I’m a huge Michael Pollan fan – for his excellent writing, his top-notch reporting and his dry wit. He spoke last night in San Francisco. Here are a few of his meatier (grass-fed, of course) thoughts:
“As we have spent less of our national income on food, we have seen ourselves spend more and more on health care.” “You have as many neurons in your digestive tract as in your spinal column. What are they thinking?” “Sex is the only thing we lie about more [than our food intake].” “Big nutritional studies are off by 20-30%. Nutritional science is about where surgery was in 1650.” We are focusing on finding the “evil nutrient” in the Western diet, rather than the “elephant in the room” – the diet itself. We have framed it as a battle between “blessed nutrients” vs. “evil nutrients.” “As soon as you demonize one nutrient, you give a free pass to other nutrients.” For example, when fats were evil, we binged on carbs, like the infamous Snackwells. Supermarkets are filled with too many “edible food-like substances” that never go bad. “Those bacteria and fungi are still in touch with their food instincts” and won’t go near that stuff in the center of the store. The health care industry will save $500,000 for every case of Type 2 diabetes we can prevent. But that will only become important if the health care industry can’t cherry pick and has to cover everyone. “If any one wall stands between us and changing the system, it’s the House Committee on Agriculture.” Why can’t there be committee members who represent eaters, not just agricultural states? “There’s this unholy alliance between the hunger lobby and the corn lobby. One leaves food stamps alone and the other leaves agricultural subsidies alone.”

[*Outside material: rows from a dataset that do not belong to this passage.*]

Lemma keeps_db_search_body q tg : keeps_db (Pg.search_snippets_body q tg).
Proof.
  unfold Pg.search_snippets_body.
  apply keeps_db_bind; [apply keeps_db_get_db | intros _].
  apply keeps_db_bind; [| intros ?; apply keeps_db_ret].
  destruct (truthy_str q && truthy_opt_list tg);
    [| destruct (truthy_str q); [| destruct (truthy_opt_list tg)]];
    apply keeps_db_fetch.
Qed.

Lemma keeps_db_search q tg : keeps_db (Pg.search_snippets q tg).
Proof. apply keeps_db_try, keeps_db_search_body. Qed.

Lemma keeps_db_semantic_body q li th tg :
  keeps_db (Pg.semantic_search_body encode cosine_distance q li th tg).
Proof.
  unfold Pg.semantic_search_body.
  apply keeps_db_bind; [apply keeps_db_encode_text | intros qe].
  apply keeps_db_bind; [apply keeps_db_get_db | intros _].
  apply keeps_db_bind; [| intros ?; apply keeps_db_ret].
  destruct (truthy_opt_list tg); apply keeps_db_fetch_limit.
Qed.

Lemma keeps_db_semantic q li th tg :
  keeps_db (Pg.semantic_search encode cosine_distance q li th tg).
Proof. apply keeps_db_try, keeps_db_semantic_body. Qed.

Lemma keeps_db_get_body i : keeps_db (Pg.get_snippet_body i).
Proof.
  unfold Pg.get_snippet_body.
  apply keeps_db_bind; [apply keeps_db_get_db | intros _].
  apply keeps_db_bind; [apply keeps_db_fetchrow | intros ?; apply keeps_db_ret].
Qed.

Lemma keeps_db_get i : keeps_db (Pg.get_snippet i).
Proof. apply keeps_db_try, keeps_db_get_body. Qed.

Lemma keeps_db_list_tags_body : keeps_db Pg.list_tags_body.
Proof.
  unfold Pg.list_tags_body.
  apply keeps_db_bind; [apply keeps_db_get_db | intros _].
  intros w. reflexivity.
Qed.

Lemma keeps_db_list_tags : keeps_db Pg.list_tags.
Proof. apply keeps_db_try, keeps_db_list_tags_body. Qed.

Lemma keeps_db_export_body f :
  keeps_db (Pg.export_snippets_body json_dumps str_datetime f).
Proof.
  unfold Pg.export_snippets_body.
  apply keeps_db_bind; [apply keeps_db_get_db | intros _].
  apply keeps_db_bind; [apply keeps_db_fetch | intros rows].
  destruct (String.eqb _ _); apply keeps_db_ret.
Qed.

Lemma keeps_db_export f :
  keeps_db (Pg.export_snippets json_dumps str_datetime f).
Proof. apply keeps_db_try, keeps_db_export_body. Qed.

Lemma keeps_db_find_similar_body i li :
  keeps_db (Pg.find_similar_snippets_body cosine_distance i li).
Proof.
  unfold Pg.find_similar_snippets_body.
  apply keeps_db_bind; [apply keeps_db_get_db | intros _].
  apply keeps_db_bind; [apply keeps_db_fetchrow | intros [ref |]].
  - apply keeps_db_bind; [apply keeps_db_fetch_limit | intros ?].
    apply keeps_db_ret.
  - apply keeps_db_ret.
Qed.

Lemma keeps_db_find_similar i li :
  keeps_db (Pg.find_similar_snippets cosine_distance i li).
Proof. apply keeps_db_try, keeps_db_find_similar_body. Qed.

End PgSteps.

Section PgWrites.

Variable clk : nat -> timestamp.
Variable encode : string -> Pg.embedding.


Lemma pg_create_unloaded ci kl tg cx ct (w : Pg.world) :
  Pg.model w = false ->
  Pg.create_snippet clk encode ci kl tg cx ct w =
  (Returns (Pg.create_snippet_failed
              (RuntimeError "Embedding model not initialized")), w).
Proof.
  intros Hm. unfold Pg.create_snippet, Pg.create_snippet_body, try_except.
  unfold bind at 1. now rewrite (pg_generate_embeddings_unloaded _ _ _ _ w Hm).
Qed.




(** [update_snippet]: what it answers and what it leaves, case by case. *)
Lemma pg_update_run i ci kl tg cx ct (w : Pg.world) :
  Pg.online w = true ->
  Pg.update_snippet clk encode i ci kl tg cx ct w =
  match find (fun r => Pg.id r =? i) (Pg.table w) with
  | None =>
      (Returns {| status := "error"; snippet_id := None;
                  message := "Snippet " ++ str_int i ++ " not found" |},
       pg_connected w)
  | Some current =>
      if (truthy_opt_str ci || truthy_opt_str kl || truthy_opt_str cx)
         && negb (Pg.model (pg_connected w)) then
        (Returns (Pg.update_snippet_failed
                    (RuntimeError "Embedding model not initialized")),
         pg_connected w)
      else
        (Returns {| status := "success"; snippet_id := None;
                    message := "Updated snippet " ++ str_int i |},
         {| Pg.table :=
              map (fun r => if Pg.id r =? i
                            then pg_update_set encode ci kl tg cx ct current
                                               (clk (Pg.reads w)) r
                            else r) (Pg.table w);
            Pg.next_serial := Pg.next_serial w;
            Pg.reads := S (Pg.reads w);
            Pg.reachable := Pg.reachable w;
            Pg.model_available := Pg.model_available w;
            Pg.pool := true;
            Pg.model := Pg.model (pg_connected w) |})
  end.
Proof.
  intros Ho. unfold Pg.update_snippet, Pg.update_snippet_body, try_except.
  unfold bind at 1. rewrite (pg_get_db_online w Ho).
  unfold bind at 1. unfold Pg.fetchrow_by_id at 1. rewrite pg_connected_table.
  destruct (find _ (Pg.table w)) as [current |]; [| reflexivity].
  unfold pg_update_set.
  destruct (truthy_opt_str ci || truthy_opt_str kl || truthy_opt_str cx).
  - destruct (Pg.model (pg_connected w)) eqn:Hm; simpl.
    + unfold bind at 1. unfold bind at 1.
      rewrite (pg_generate_embeddings_run encode _ _ _ _ Hm).
      unfold Pg.update_by_id, Pg.current_timestamp, bind, ret. simpl.
      rewrite pg_connected_table, pg_connected_serial, pg_connected_reads.
      rewrite pg_connected_has_pool, Hm.
      unfold Pg.online in Ho. unfold pg_connected.
      destruct (Pg.pool w); reflexivity.
    + unfold bind at 1. unfold bind at 1.
      rewrite (pg_generate_embeddings_unloaded encode _ _ _ _ Hm).
      reflexivity.
  - simpl. unfold bind, Pg.update_by_id, Pg.current_timestamp, ret. simpl.
    rewrite pg_connected_table, pg_connected_serial, pg_connected_reads.
    rewrite pg_connected_has_pool.
    unfold Pg.online in Ho. unfold pg_connected.
    destruct (Pg.pool w); reflexivity.
Qed.
(** * ZK402: field arithmetic, permutation hash, Merkle tree, constraint
    engine and proof orchestration, embedded from the TypeScript sources.

    JavaScript [bigint] values are modelled by [Z]; the truncating
    operators [%] and [/] on [bigint] are [Z.rem] and [Z.quot].  A thrown
    exception is the [inr] (or [None]) result of the embedded function. *)

From Stdlib Require Import ZArith String Ascii List Bool Lia Znumtheory.
From Stdlib Require Import Zmod Zpow_facts.
From Equations Require Import Equations.
Import ListNotations.

Local Open Scope Z_scope.

(** * Part I: the embedding *)
(** ** utils/fieldMath.ts *)

Module FieldMath.

Definition FIELD_SIZE : Z :=
  21888242871839275222246405745257275088548364400416034343698204186575808495617.

Inductive FieldError : Set :=
  | NoInverse        (* 'Modular inverse does not exist' *)
  | NoSquareRoot     (* 'Square root does not exist in field' *)
  | NotImplemented.  (* 'General case not implemented' *)

(** [mod(a, m)]: the truncated remainder, shifted into [0, m) when negative. *)
Definition mod_ (a m : Z) : Z :=
  let result := Z.rem a m in
  if result >=? 0 then result else result + m.

(** The inner reductions of [addMod], [subMod] and [mulMod] call [mod] with
    one argument, hence always reduce by [FIELD_SIZE]. *)
Definition addMod (a b m : Z) : Z := mod_ (mod_ a FIELD_SIZE + mod_ b FIELD_SIZE) m.
Definition subMod (a b m : Z) : Z := mod_ (mod_ a FIELD_SIZE - mod_ b FIELD_SIZE) m.
Definition mulMod (a b m : Z) : Z := mod_ (mod_ a FIELD_SIZE * mod_ b FIELD_SIZE) m.

(** The [while (e > 0n)] loop of [powMod], on the triple [(result, b, e)]. *)
Equations? powMod_loop (result b e m : Z) : Z by wf (Z.to_nat e) lt :=
  powMod_loop result b e m with Z_gt_dec e 0 => {
    | left _ =>
        powMod_loop (if Z.rem e 2 =? 1 then mod_ (result * b) m else result)
                    (mod_ (b * b) m) (Z.quot e 2) m
    | right _ => result }.
Proof.
  assert (Z.quot e 2 < e) by (apply Z.quot_lt; lia).
  assert (0 <= Z.quot e 2) by (apply Z.quot_pos; lia).
  lia.
Qed.

Definition powMod (base exp m : Z) : Z :=
  if exp =? 0 then 1
  else if exp =? 1 then mod_ base m
  else powMod_loop 1 (mod_ base m) exp m.

(** [extendedGCD(a, b)] returns [(gcd, x, y)]; it recurses on [(b, a % b)]. *)
Equations? extendedGCD (a b : Z) : Z * Z * Z by wf (Z.abs_nat b) lt :=
  extendedGCD a b with Z.eq_dec b 0 => {
    | left _ => (a, 1, 0)
    | right _ =>
        match extendedGCD b (Z.rem a b) with
        | (gcd, x1, y1) => (gcd, y1, x1 - Z.quot a b * y1)
        end }.
Proof.
  pose proof (Z.rem_bound_abs a b ltac:(assumption)). lia.
Qed.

Since I’ve been doing work with the San Francisco Food Bank, this statement really saddens me. He’s referring to past farm bills, which also have included all the funding for food stamps and other food assistance programs. It’s ridiculous to link these two agendas, and nobody wants quality food more than hunger advocates. The unfortunate truth is, the “hunger lobby” has been forced to sleep with the devil, because they’d rather do that than watch people go hungry. There’s a real lack of attention to hunger issues by those seeking to reform our food systems – and those in poverty would be severely affected by an upward adjustment of food prices. It’s crucial that food advocates and hunger advocates join together to make sure everyone has food that is good, clean and fair. OK, end of editorial. More Pollan:
We need to connect the dots between production, health and climate change when it comes to food. Creating a “food czar” might help do that. “The Department of Agriculture treats food as a production problem.”
What’s Pollan working on at the moment?
“I have a young readers’ edition of The Omnivore’s Dilemma coming up in the fall.”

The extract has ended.